Security Studies traces its origins to work on the causes of war. It remains the most significant subdiscipline of International Relations and, at the beginning of the twenty-first century, its concerns with the security of the international system and the individual, as well as the state, remain as pertinent and urgent as ever. While—especially since the events of 11 September 2001 and the remilitarization of US foreign policy—the focus on states and military power remains central to Security Studies, the subject also embraces economic, societal, and environmental security. Furthermore, Security Studies has spawned a dizzying range of competing theoretical approaches—liberal, constructivist, critical, postmodernist, and feminist among them—to challenge the dominant ‘realist’ take on security.
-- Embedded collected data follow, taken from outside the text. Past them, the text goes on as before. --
(** The step of the server: sockets in order, the sessions as the handler leaves
    them, and the functions it queues. *)
Lemma ServerReads_handled listen o buf_ r s :
  loops_inv listen s → calls_ok o (net s) → held buf_ → receive_ok r →
  ∃ n' q, step (ServerReads o buf_ r) s = Ok (mkSys n' (pending s ++ q) (enabled s), []) ∧
    net_inv listen n' ∧ server n' = server (net s) ∧
    ServerHandleRead buf_ r (world (net s)) = Ok (world n', match q with
      | [(_, Reading c); (l, Run id t)] => [EnableReading c; RunInLoop l id t]
      | _ => [] end) ∧
    (world n' = world (net s) ∧ q = [] ∧ (∀ data from, r = Datagram data from →
      find_session (take BUF_SIZE data) (zlen (take BUF_SIZE data)) (world (net s)) = Ok None) ∨
     ∃ data from id x w1 c conn, r = Datagram data from ∧
      find_session (take BUF_SIZE data) (zlen (take BUF_SIZE data)) (world (net s)) = Ok (Some id) ∧
      Session.GetOrCreatConnection from (world (net s)) = (w1, c) ∧ sessions w1 !! id = Some x ∧
      conns w1 !! c = Some conn ∧ world n' = bound_to id x c conn w1 ∧
      q = [(conn_loop_ conn, Reading c); (conn_loop_ conn, Run id (OnInput (take BUF_SIZE data) from))]).
Proof.
  intros [Hn Hsys Hcb _ _] Ho Hh Hr. pose proof (ni_world listen _ Hn) as Hw.
  destruct (HandleRead_inv listen o buf_ r (net s) Hn Ho Hh Hr Hcb) as (n' & e & HE & Hn' & Hsrv & HS).
  cbn [step]. unfold assertInLoopThread. rewrite decide_True by done. cbn [mbind res_bind]. rewrite HE. cbn [mbind res_bind].
  exists n'. rewrite ServerHandleRead_spec in HS |- * by done. destruct r as [data from|uninit]; cbn [server_receives] in HS |- *.
  2: { injection HS as Ew <-. exists []. rewrite app_nil_r. split; [done|]. split; [done|]. split; [done|].
       split; [by rewrite Ew|]. by left. }
  destruct Hr as [Hb Hf]. destruct (HandlePacket_handled _ from (world (net s)) Hw (take_datagram_ok data from Hb Hf))
    as (w' & es & HP & Hhd). rewrite HP in HS |- *. injection HS as -> ->.
  erewrite perform_handled by done. eexists. split; [done|]. split; [done|]. split; [done|].
  destruct Hhd as [Hf0|id x w1 c conn Hf0 HG Hs Hc]; (split; [done|]);
    [left; split; [done|]; split; [done|]; by intros ? ? [= <- <-]|]. right.
  by exists data, from, id, x, w1, c, conn.
Qed.

(** ** What a session sends *)
Definition sent (o : Out) : option (list Z) := match o with Sent data _ => Some data | ToRtpChannel _ => None end.

(** On the loop of its connection, everything goes to the connection's peer. *)
Lemma perform_emit s listen c conn out :
  net_inv listen (net s) → conns (world (net s)) !! c = Some conn →
  perform (Some (conn_loop_ conn)) (out ≫= emit (Some c)) s = Ok (s, (λ d, (peer_addr_ conn, d)) <$> omap sent out).
Proof.
  intros Hn Hc. destruct (Forall2_lookup_r _ _ _ _ _ (ni_conns listen _ Hn) Hc) as (fd & Hfd & Hsock).
  induction out as [|[data to|data] out IH]; [done| |].
  - cbn. unfold Send. rewrite Hc, Hfd. unfold assertInLoopThread. rewrite decide_True by done. cbn.
    unfold write. rewrite Hsock. cbn. cbn in IH. by rewrite IH.
  - cbn. cbn in IH. by rewrite IH.
Qed.
Lemma collect_alone t s todo found :
  code s t = collect todo found →
  ∃ s', steps t s s' ∧ code s' t = broadcast (found ++ filter (λ id, id ∈ ready s) todo) ∧
    shared s' = (mem s, ready s, None, queues s).
Proof.
  revert s found. induction todo as [|id todo IH]; intros s found Hc.
  - destruct (unlock_alone _ _ _ Hc) as (s1 & H1' & C1 & E1). exists s1. rewrite filter_nil, app_nil_r. by split.
  - destruct (load_ready_alone _ _ _ _ Hc) as (s1 & H1' & C1 & E1). injection E1 as M1 R1 O1 Q1.
    destruct (IH s1 _ C1) as (s2 & H2' & C2 & E2). exists s2. split; [by etrans|]. rewrite C2, E2, R1, M1, Q1. split; [|done].
    f_equal. rewrite filter_cons. case_bool_decide as Hr; [rewrite decide_True by done|by rewrite decide_False].
    by rewrite <- app_assoc.
Qed.

Definition media_of (e : Effect) : option (Z * Functor) :=
  match e with RunInLoop l id (SendRtp _) => Some (l, Media id) | _ => None end.

Lemma filter_elem_iff {A} (P Q : A → Prop) `{∀ x, Decision (P x), ∀ x, Decision (Q x)} (l : list A) :
  (∀ x, x ∈ l → P x ↔ Q x) → filter P l = filter Q l.
Proof.
  induction l as [|x l IH]; intros HPQ; [done|]. rewrite !filter_cons.
  rewrite IH by (intros y Hy; apply HPQ; by apply list_elem_of_further).
  pose proof (HPQ x (list_elem_of_here _ _)). repeat case_decide; tauto.
Qed.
Addressing the need for an authoritative reference work to make sense of this rapidly growing and ever more complex corpus of scholarly literature, Security Studies is a new title in the Routledge series, Critical Concepts in International Relations. Edited by Theo Farrell of King’s College London and chair of the International Security Studies section of the International Studies Association, it is a five-volume collection of the foundational and the very best cutting-edge scholarship.
Security Studies is fully indexed and includes a comprehensive introduction, newly written by the editor, which places the collected material in its historical and intellectual context. It is an essential reference work and is destined to be valued by scholars and students—as well as policy-makers and practitioners—as a vital one-stop research and pedagogic resource.